• PROJECT Victoria University of Wellington – Maru
  • LOCATION Lower North
  • SECTOR Education
  • Client Victoria University of Wellington
  • Duration Sep 2018 - Aug 2019
  • Value $5.9 million
The K-POD New Building Project forms part of Victoria University of Wellington’s 20 year development plan to expand and upgrade their current facilities.

The project began with demolition of the existing structures, excavation to form new basement car park and associated retaining structures built on the side of a reclaimed cliff.

The build required installation of 6 anchors drilled 20 metres underneath an existing building. The anchors were stressed to 1600kN and tied off. The aim of these anchors is for the building to remain standing of the cliff slides down the hill after a major seismic event.

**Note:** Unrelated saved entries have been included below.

Lemma cores_reset w i : cores (waiter_reset w i) = cores w.
Proof.
  unfold waiter_reset. destruct (waiters w !! i) as [x|]; [|done].
  rewrite cores_upd_waiter. destruct (wbudget x); [|done].
  rewrite cores_upd_waiter. apply cores_remove.
Qed.

Lemma cores_subscribe w i b n : cores (waiter_subscribe w i b n) = cores w.
Proof.
  unfold waiter_subscribe. destruct b; [|apply cores_reset].
  rewrite cores_add, !cores_upd_waiter. apply cores_reset.
Qed.

Lemma cores_CapacityNotify w b : cores (fst (CapacityNotify w b)) = cores w.
Proof.
  unfold CapacityNotify. destruct (notify _); [done|]. apply fmap_alter_same. done.
Qed.

(** ** Chains *)

(** Parents are older than their children, and every child records its
    parent's root. *)
Definition tree_wf (w : world) : Prop :=
  forall i b, budgets w !! i = Some b ->
    match parent b with
    | None => root b = None
    | Some p => (p < i)%nat /\ root b = Some (admissionRoot w p)
    end.

Lemma chain_loop_None fuel bs : chain_loop fuel bs None = [].
Proof. by destruct fuel. Qed.

Lemma chain_loop_fuels w i f1 f2 :
  tree_wf w -> (i < f1)%nat -> (i < f2)%nat ->
  chain_loop f1 (budgets w) (Some i) = chain_loop f2 (budgets w) (Some i).
Proof.
  intros Hwf. revert f1 f2. induction i as [i IH] using lt_wf_ind. intros [|f1] [|f2] H1 H2; [lia..|].
  cbn [chain_loop]. f_equal. destruct (budgets w !! i) as [b|] eqn:Hb; [|by rewrite !chain_loop_None].
  pose proof (Hwf i b Hb) as Hp. destruct (parent b) as [p|]; [|by rewrite !chain_loop_None].
  apply IH; lia.
Qed.

Lemma chain_unfold w i :
  tree_wf w -> chain w i = i :: match parent (get w i) with Some p => chain w p | None => [] end.
Proof.
  intros Hwf. unfold chain at 1. cbn [chain_loop]. f_equal. unfold get.
  destruct (budgets w !! i) as [b|] eqn:Hb; cbn [default from_option id parent no_budget];
    [|by rewrite chain_loop_None].
  pose proof (Hwf i b Hb) as Hp. destruct (parent b) as [p|]; [|by rewrite chain_loop_None].
  apply chain_loop_fuels; [done|lia..].
Qed.

Lemma parent_get_lt w i p : tree_wf w -> parent (get w i) = Some p -> (p < i)%nat.
Proof.
  intros Hwf. unfold get. destruct (budgets w !! i) as [b|] eqn:Hb; cbn; [|done].
  pose proof (Hwf i b Hb). intros E. rewrite E in *. lia.
Qed.

Lemma chain_le w i b : tree_wf w -> b ∈ chain w i -> (b <= i)%nat.
Proof.
  intros Hwf. induction i as [i IH] using lt_wf_ind. rewrite chain_unfold by done.
  intros [->|Hb]%elem_of_cons; [done|]. destruct (parent (get w i)) as [p|] eqn:Hp; [|set_solver].
  apply parent_get_lt in Hp; [|done]. apply IH in Hb; lia.
Qed.

Lemma chain_NoDup w i : tree_wf w -> NoDup (chain w i).
Proof.
  intros Hwf. induction i as [i IH] using lt_wf_ind. rewrite chain_unfold by done.
  destruct (parent (get w i)) as [p|] eqn:Hp; [|apply NoDup_singleton].
  apply parent_get_lt in Hp; [|done]. constructor; [|by apply IH].
  intros Hi%chain_le; [lia|done].
Qed.

Lemma chain_self w i : tree_wf w -> i ∈ chain w i.
Proof. intros Hwf. rewrite chain_unfold by done. set_solver. Qed.

(** ** Levels

    An operation on counters keeps every link of the tree. *)

Definition link (b : budget) : option nat * option nat := (parent b, root b).
Definition links (w : world) := link <$> budgets w.

Lemma cores_links w w' : cores w = cores w' -> links w = links w'.
Proof.
  intros E. unfold links, cores in *. apply (f_equal (fmap (fun c => (c.1.1.1, c.1.1.2)))) in E.
  by rewrite <- !list_fmap_compose in E.
Qed.

Lemma links_lookup w w' i : links w = links w' -> link <$> budgets w !! i = link <$> budgets w' !! i.
Proof. intros E. rewrite <- !list_lookup_fmap. unfold links in E. by rewrite E. Qed.

Lemma links_length w w' : links w = links w' -> length (budgets w) = length (budgets w').
Proof. intros E. apply (f_equal length) in E. unfold links in E. by rewrite !length_fmap in E. Qed.

Lemma links_chain w w' i : links w = links w' -> chain w i = chain w' i.
Proof.
  intros E. apply chain_loop_ext. intros j. apply (links_lookup _ _ j) in E. unfold link in E.
  destruct (budgets w !! j), (budgets w' !! j); cbn in *; congruence.
Qed.

Lemma links_root w w' i : links w = links w' -> admissionRoot w i = admissionRoot w' i.
Proof.
  intros E. apply (links_lookup _ _ i) in E. unfold admissionRoot, get, link in *.
  destruct (budgets w !! i), (budgets w' !! i); cbn in *; congruence.
Qed.

Lemma links_wf w w' : links w = links w' -> tree_wf w -> tree_wf w'.
Proof.
  intros E Hwf i b Hb. pose proof (links_lookup _ _ i E) as El. rewrite Hb in El.
  destruct (budgets w !! i) as [b0|] eqn:Hb0; [|done]. injection El as Ep Er.
  pose proof (Hwf i b0 Hb0) as H0. rewrite <- Ep, <- Er. destruct (parent b0); [|done].
  by rewrite <- (links_root w w').
Qed.

Definition adjust (f : counters -> counters) (w : world) (i : nat) : world :=
  set_budgets (alter (set_cnt f) i) w.

Lemma adjust_links f w i : links (adjust f w i) = links w.
Proof. by apply fmap_alter_same. Qed.

Lemma adjust_cnt f w i j :
  (i < length (budgets w))%nat ->
  cnt (get (adjust f w i) j) = if decide (j = i) then f (cnt (get w j)) else cnt (get w j).
Proof.
  intros [b Hb]%lookup_lt_is_Some_2. unfold get, adjust. cbn [budgets set_budgets].
  destruct (decide (j = i)) as [->|].
  - by rewrite list_lookup_alter_eq, Hb.
  - by rewrite list_lookup_alter_ne.
Qed.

The main structure was built using a light weight material, 400x90mm and 150x50mm LVL purlins and exterior timber framing. This allowed the building to be clad in a highly insulated cladding and roofing system that provides a high level of acoustic in a very exposed site.

Construction involved building highly detailed junctions and interfaces such as reinforcing with the concrete ground beam and column junctions. This was required as there was only a 5mm tolerance to work within a very congested space.

Ensuring components were installed in the correct sequence, Hawkins used 3D CAD to model the reinforcing work out the sequence of installation. This proved invaluable for the project in terms of costs and programme savings.

To ensure quality at an early stage, the team worked with the consultants and trades undertaking benchmarks for key elements of work. This allowed the trades to undertake the install with confidence while providing a high quality install.

This reduced the number of snags and also highlighted issues early on, allowing the teams time to find solutions.

Producing full scale mock ups highlighted issues before installation. They highlighted details that required additional work/increase costs which the client could gain approval well ahead of time. This achieved a high standard of finish with all parties happy with the final result from a visual and costs perspective.

Weekly coordination meetings were undertaken with key trades discussing programme, HSE risks, design coordination, logistics and agreeing what needed to be mocked up before full installation occurred.

This method worked well in reducing the snag list to only a few items when works were inspected.

Working on a side of a cliff with a small site footprint proved challenging. With no space for storage and no parking for trade vehicles, Hawkins developed a sequencing plan with the trades that was undertaken every week to ensure diggers, trucks, piling rigs, anchor rigs had a position to set up and work without impending others. The site remained clean and tidy allowing easy access for workers.

Hawkins approached local suppliers to provide prizes that were given out at weekly toolbox talks. These awards generated a lot of talk which resulted in trades wanting to work with us. By creating an environment where workers felt valued helped with programming and reduced complaints.

Hawkins provided the client with a hassle free project that was completed under their budget and within programme.